(** * The chat proxy of my-business-site: classifier and request handler

    A shallow embedding of [src/api/chat.js] and of
    [src/unnamed/part_000], together with the properties the specification
    states about them.

    - [JS]       the fragment of the ECMAScript runtime the sources use:
                 strings as sequences of UTF-16 code units, JSON values,
                 property reads, [slice], [split], [trim], ...
    - [Eff]      the effects of the handler: the upstream [fetch], the
                 server log, exceptions and [try]/[catch].
    - [ApiChat]  [src/api/chat.js].
    - [Part000]  [src/unnamed/part_000].

    Definitions come first; the facts start at [JSFacts]:
    [ClassifierSpec] and [ClassifierTable] on the classifier, [HandlerSpec]
    and [HandlerFacts] on the handler of [src/api/chat.js], [Part000Facts]
    on the one of [src/unnamed/part_000]. *)

From Stdlib Require Import String Ascii List ZArith NArith Lia Bool.
From Stdlib Require Import Floats.SpecFloat.
Import ListNotations.
Local Open Scope string_scope.
Local Open Scope list_scope.

Set Warnings "-register-all".

(* ================================================================== *)
(** * The ECMAScript fragment *)
(* ================================================================== *)

Module JS.

(** A string is a finite sequence of UTF-16 code units; [length], [slice],
    [split], [startsWith] and [includes] all count code units. *)
Definition code_unit := N.
Definition jsstring := list code_unit.

(** A source literal made of Basic Latin characters only. *)
Definition lit (s : string) : jsstring :=
  map N_of_ascii (list_ascii_of_string s).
****************
*What to produce*
Go through the preceding material and copy each line that has the word "fragment".

*Answer to this task*
    - [JS]       the fragment of the ECMAScript runtime the sources use:
(** * The ECMAScript fragment *)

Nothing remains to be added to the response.